*Data for review*:
(** C3, as the code has it.  When [figure] creates the scene it returns
    (no name given, or no scene of the engine bears the name) and the
    returned figure has a viewer attached, the viewer's background is
    the [bgcolor] argument, or [options.background_color] when it is
    [None], and likewise for the foreground.  When [figure] retrieves
    an existing scene it returns it as it is: no figure is modified. *)
Theorem figure_colors name bgcolor fgcolor engine size w e w0 fig w' :
  resolve_engine X engine w = (Ok e, w0) ->
  figure X name bgcolor fgcolor engine size w = (Ok fig, w') ->
  match existing_scene name e w0 with
  | None =>
      forall s, fig_scene (the_fig (heap w') fig) = Some (Some s) ->
        background s = default (background_color (options w)) bgcolor /\
        foreground s = default (foreground_color (options w)) fgcolor
  | Some scene => fig = scene /\ figs (heap w') = figs (heap w0)
  end.
Proof.
  intros He H. destruct (resolve_engine_frame X _ _ _ _ He) as [_ Hopt].
  unfold existing_scene. destruct (requested_name name) as [nm|] eqn:Es.
  - rewrite (figure_explicit_name X _ _ _ _ _ _ _ _ _ He Es) in H.
    apply find_or_create_Ok in H as (_ & _ & _ & H).
    assert (Hheap : heap (noted name w0) = heap w0) by (destruct name; reflexivity).
    assert (Hopts : options (noted name w0) = options w0) by (destruct name; reflexivity).
    rewrite Hheap, Hopts, Hopt in H.
    destruct (find_scene (heap w0) nm (eng_scenes (the_engine (heap w0) e))).
    + destruct H as [-> ->]. split; [reflexivity |].
      unfold made_current. simpl. by rewrite Hheap.
    + exact H.
  - destruct name; try discriminate Es.
    rewrite (figure_auto_name X _ _ _ _ _ _ _ He) in H.
    destruct (py_max (scene_number_list w0)) as [m|]; [| discriminate H].
    apply create_Ok in H as (_ & _ & _ & _ & H). simpl in H.
    rewrite Hopt in H. exact H.
Qed.

End FigureTheorems.

(** ** Who writes the set of scene numbers *)

Create HintDb frame.

Lemma keeps_ret {A} (a : A) : keeps_numbers (ret a).
Proof. intros w. reflexivity. Qed.

Lemma keeps_raise {A} e : keeps_numbers (@raise A e).
Proof. intros w. reflexivity. Qed.

Lemma keeps_bind {A B} (m : M A) (k : A -> M B) :
  keeps_numbers m -> (forall a, keeps_numbers (k a)) -> keeps_numbers (bind m k).
Proof.
  intros Hm Hk w. unfold bind. specialize (Hm w).
  destruct (m w) as [[a|e] w1]; simpl in *.
  - rewrite Hk. exact Hm.
  - exact Hm.
Qed.

Lemma keeps_try m : keeps_numbers m -> keeps_numbers (try_except_AttributeError m).
Proof.
  intros Hm w. unfold try_except_AttributeError. specialize (Hm w).
  destruct (m w) as [[a|[]] w1]; exact Hm.
Qed.

Lemma keeps_match_option {A B} (o : option A) (m : M B) (k : A -> M B) :
  keeps_numbers m -> (forall a, keeps_numbers (k a)) ->
  keeps_numbers (match o with None => m | Some a => k a end).
Proof. destruct o; auto. Qed.

Lemma keeps_if {A} (b : bool) (m1 m2 : M A) :
  keeps_numbers m1 -> keeps_numbers m2 -> keeps_numbers (if b then m1 else m2).
Proof. destruct b; auto. Qed.

#[export] Hint Resolve keeps_ret keeps_raise keeps_bind keeps_try
  keeps_match_option keeps_if : frame.

Section Frame.

Variable X : Externals.

Lemma keeps_get_engine : keeps_numbers (get_engine X).
Proof.
  intros w. unfold get_engine.
  destruct (ext_get_engine X (heap (log call_get_engine w))). reflexivity.
Qed.

Lemma keeps_new_scene engine name size : keeps_numbers (new_scene X engine name size).
Proof.
  intros w. unfold new_scene.
  destruct (ext_new_scene X engine name size
              (heap (log (call_new_scene engine name size) w))).
  reflexivity.
Qed.

Lemma keeps_method c : keeps_numbers (method X c).
Proof. intros w. reflexivity. Qed.

Lemma keeps_gc_collect : keeps_numbers gc_collect.
Proof. intros w. reflexivity. Qed.

Lemma keeps_read_current_scene engine : keeps_numbers (read_current_scene engine).
Proof. intros w. reflexivity. Qed.

Lemma keeps_read_scenes engine : keeps_numbers (read_scenes engine).
Proof. intros w. reflexivity. Qed.

Lemma keeps_read_options : keeps_numbers read_options.
Proof. intros w. reflexivity. Qed.

Lemma keeps_write_current_scene engine scene :
  keeps_numbers (write_current_scene engine scene).
Proof. intros w. reflexivity. Qed.

Lemma keeps_write_current_scene_name engine name :
  keeps_numbers (write_current_scene_name engine name).
Proof.
  intros w. unfold write_current_scene_name.
  destruct (eng_current_scene (the_engine (heap w) engine)); reflexivity.
Qed.

Lemma keeps_read_scene f : keeps_numbers (read_scene f).
Proof.
  intros w. unfold read_scene. destruct (fig_scene (the_fig (heap w) f)); reflexivity.
Qed.

Lemma keeps_update_scene f upd : keeps_numbers (update_scene f upd).
Proof.
  intros w. unfold update_scene.
  destruct (fig_scene (the_fig (heap w) f)) as [[s|]|]; reflexivity.
Qed.

Lemma keeps_clear_children f : keeps_numbers (clear_children f).
Proof.
  intros w. unfold clear_children.
  destruct (fig_children (the_fig (heap w) f)); reflexivity.
Qed.

Hint Resolve keeps_get_engine keeps_new_scene keeps_method keeps_gc_collect
  keeps_read_current_scene keeps_read_scenes keeps_read_options
  keeps_write_current_scene keeps_write_current_scene_name keeps_read_scene
  keeps_update_scene keeps_clear_children : frame.

Lemma keeps_resolve_engine engine : keeps_numbers (resolve_engine X engine).
Proof. unfold resolve_engine. auto with frame. Qed.

Lemma keeps_setup_scene engine bgcolor fgcolor :
  keeps_numbers (setup_scene X engine bgcolor fgcolor).
Proof. unfold setup_scene. auto 10 with frame. Qed.

Hint Resolve keeps_resolve_engine keeps_setup_scene : frame.

Lemma keeps_create engine name size bgcolor fgcolor :
  keeps_numbers (new_scene X engine name size ;;;
                 write_current_scene_name engine name ;;;
                 setup_scene X engine bgcolor fgcolor).
Proof. auto with frame. Qed.

Lemma keeps_find_or_create engine name bgcolor fgcolor size :
  keeps_numbers (find_or_create X engine name bgcolor fgcolor size).
Proof.
  unfold find_or_create. apply keeps_bind; [auto with frame |].
  intros scenes w.
  destruct (find_scene (heap w) name scenes).
  - reflexivity.
  - apply keeps_create.
Qed.

Lemma figure_numbers name bgcolor fgcolor engine size w :
  scene_number_list (snd (figure X name bgcolor fgcolor engine size w)) =
  match fst (resolve_engine X engine w) with
  | Ok _ => numbers_after_figure name (scene_number_list w)
  | Raise _ => scene_number_list w
  end.
Proof.
  pose proof (keeps_resolve_engine engine w) as Hres.
  destruct (resolve_engine X engine w) as [[e|ex] w0] eqn:He; simpl in *.
  - destruct name as [|n|s]; simpl.
    + rewrite (figure_auto_name X _ _ _ _ _ _ _ He), Hres.
      destruct (py_max (scene_number_list w)) as [m|]; simpl; [| exact Hres].
      rewrite keeps_create. reflexivity.
    + rewrite (figure_explicit_name X (NameInt n) _ _ _ _ _ _ _ _ He eq_refl).
      rewrite keeps_find_or_create. simpl. by rewrite Hres.
    + rewrite (figure_explicit_name X (NameStr s) _ _ _ _ _ _ _ _ He eq_refl).
      rewrite keeps_find_or_create. simpl. exact Hres.
  - unfold figure. rewrite (bind_Raise _ _ _ _ _ He). exact Hres.
Qed.

End Frame.

(** ** What is asked of the engine *)

Section Requests.

Variable X : Externals.

Lemma new_scene_names_app l1 l2 :
  new_scene_names (l1 ++ l2) = new_scene_names l1 ++ new_scene_names l2.
Proof. apply omap_app. Qed.

Lemma quiet_silent {A} (m : M A) :
  (forall w, calls (snd (m w)) = calls w) -> quiet m.
Proof. intros H w. exists []. by rewrite app_nil_r. Qed.

Lemma quiet_bind {A B} (m : M A) (k : A -> M B) :
  quiet m -> (forall a, quiet (k a)) -> quiet (bind m k).
Proof.
  intros Hm Hk w. unfold bind. destruct (Hm w) as (l & Hl & Hn).
  destruct (m w) as [[a|e] w1]; simpl in *.
  - destruct (Hk a w1) as (l' & Hl' & Hn').
    exists (l ++ l'). split.
    + rewrite Hl', Hl, app_assoc. reflexivity.
    + by rewrite new_scene_names_app, Hn, Hn'.
  - by exists l.
Qed.

Lemma quiet_resolve_engine engine : quiet (resolve_engine X engine).
Proof.
  destruct engine as [e|]; simpl.
  - by apply quiet_silent.
  - intros w. unfold get_engine.
    destruct (ext_get_engine X (heap (log call_get_engine w))).
    by exists [call_get_engine].
Qed.

Lemma quiet_method c : new_scene_name c = None -> quiet (method X c).
Proof.
  intros Hc w. exists [c]. split; [reflexivity |].
  unfold new_scene_names. simpl. by rewrite Hc.
Qed.

Lemma quiet_update_scene f upd : quiet (update_scene f upd).
Proof.
  apply quiet_silent. intros w. unfold update_scene.
  destruct (fig_scene (the_fig (heap w) f)) as [[s|]|]; reflexivity.
Qed.

Lemma quiet_setup_scene engine bgcolor fgcolor :
  quiet (setup_scene X engine bgcolor fgcolor).
Proof.
  unfold setup_scene.
  apply quiet_bind; [by apply quiet_silent |].
  intros [fig|]; [| by apply quiet_silent].
  apply quiet_bind.
  { apply quiet_silent. intros w. unfold read_scene.
    destruct (fig_scene (the_fig (heap w) fig)); reflexivity. }
  intros [s|]; [| by apply quiet_silent].
  apply quiet_bind; [by apply quiet_silent | intros opts].
  apply quiet_bind; [apply quiet_update_scene | intros _].
  apply quiet_bind; [apply quiet_update_scene | intros _].
  apply quiet_bind; [| intros _; by apply quiet_silent].
  destruct (has_isometric_view s); by apply quiet_method.
Qed.

Lemma quiet_name_and_setup engine name bgcolor fgcolor :
  quiet (write_current_scene_name engine name ;;;
         setup_scene X engine bgcolor fgcolor).
Proof.
  apply quiet_bind; [| intros _; apply quiet_setup_scene].
  apply quiet_silent. intros w. unfold write_current_scene_name.
  destruct (eng_current_scene (the_engine (heap w) engine)); reflexivity.
Qed.

(** Lines 53-54 and 71-85 ask the engine for exactly one scene, under
    the name given, whatever happens afterwards. *)
Lemma create_requests engine name size bgcolor fgcolor w :
  exists tl,
    calls (snd ((new_scene X engine name size ;;;
                 write_current_scene_name engine name ;;;
                 setup_scene X engine bgcolor fgcolor) w)) =
    calls w ++ call_new_scene engine name size :: tl /\
    new_scene_names tl = [].
Proof.
  unfold bind at 1.
  assert (Hnew : calls (snd (new_scene X engine name size w)) =
                 calls w ++ [call_new_scene engine name size]).
  { unfold new_scene.
    destruct (ext_new_scene X engine name size
                (heap (log (call_new_scene engine name size) w))).
    reflexivity. }
  destruct (new_scene X engine name size w) as [[[]|ex] w1]; simpl in Hnew.
  - destruct (quiet_name_and_setup engine name bgcolor fgcolor w1)
      as (l & Hl & Hn).
    exists l. split; [| exact Hn].
    rewrite Hl, Hnew, <- app_assoc. reflexivity.
  - exists []. split; [exact Hnew | reflexivity].
Qed.

End Requests.

(** ** gcf *)

Section Gcf.

Variable X : Externals.

Lemma gcf_unfold engine w e w0 :
  resolve_engine X engine w = (Ok e, w0) ->
  gcf X engine w =
  match eng_current_scene (the_engine (heap w0) e) with
  | Some scene => (Ok scene, w0)
  | None => figure X NameNone None None (Some e) default_size w0
  end.
Proof.
  intros He. unfold gcf. rewrite (bind_Ok _ _ _ _ _ He).
  unfold bind, read_current_scene.
  destruct (eng_current_scene (the_engine (heap w0) e)); reflexivity.
Qed.

(** When the engine makes a scene current and the viewer's method does
    not raise, the creation of lines 53-54 and 71-85 returns that
    scene. *)
Lemma create_succeeds engine name size bgcolor fgcolor w w2 fig viewer :
  new_scene X engine name size w = (Ok tt, w2) ->
  eng_current_scene (the_engine (heap w2) engine) = Some fig ->
  fig_scene (the_fig (heap w2) fig) = Some viewer ->
  (forall c h, ext_method X c h = Ok tt) ->
  exists w',
    (new_scene X engine name size ;;;
     write_current_scene_name engine name ;;;
     setup_scene X engine bgcolor fgcolor) w = (Ok fig, w').
Proof.
  intros Hnew Hcur Hviewer Hmethod.
  rewrite (bind_Ok _ _ _ _ _ Hnew).
  unfold bind at 1, write_current_scene_name. rewrite Hcur.
  unfold setup_scene, bind at 1, read_current_scene. simpl.
  rewrite the_engine_set_fig, Hcur.
  unfold bind at 1, read_scene. simpl. rewrite the_fig_set_fig_eq. simpl.
  rewrite Hviewer. destruct viewer as [s|]; [| by eexists].
  unfold bind at 1, read_options.
  unfold bind at 1, update_scene. simpl. rewrite the_fig_set_fig_eq. simpl.
  unfold bind at 1, update_scene. simpl. rewrite the_fig_set_fig_eq. simpl.
  unfold bind, ret. destruct (has_isometric_view s); unfold method;
    rewrite Hmethod; by eexists.
Qed.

*Exercise details*: Whenever a line in the listing above includes the word "Hmethod", return that line.

*Exercise answer*:
  intros Hnew Hcur Hviewer Hmethod.
    rewrite Hmethod; by eexists.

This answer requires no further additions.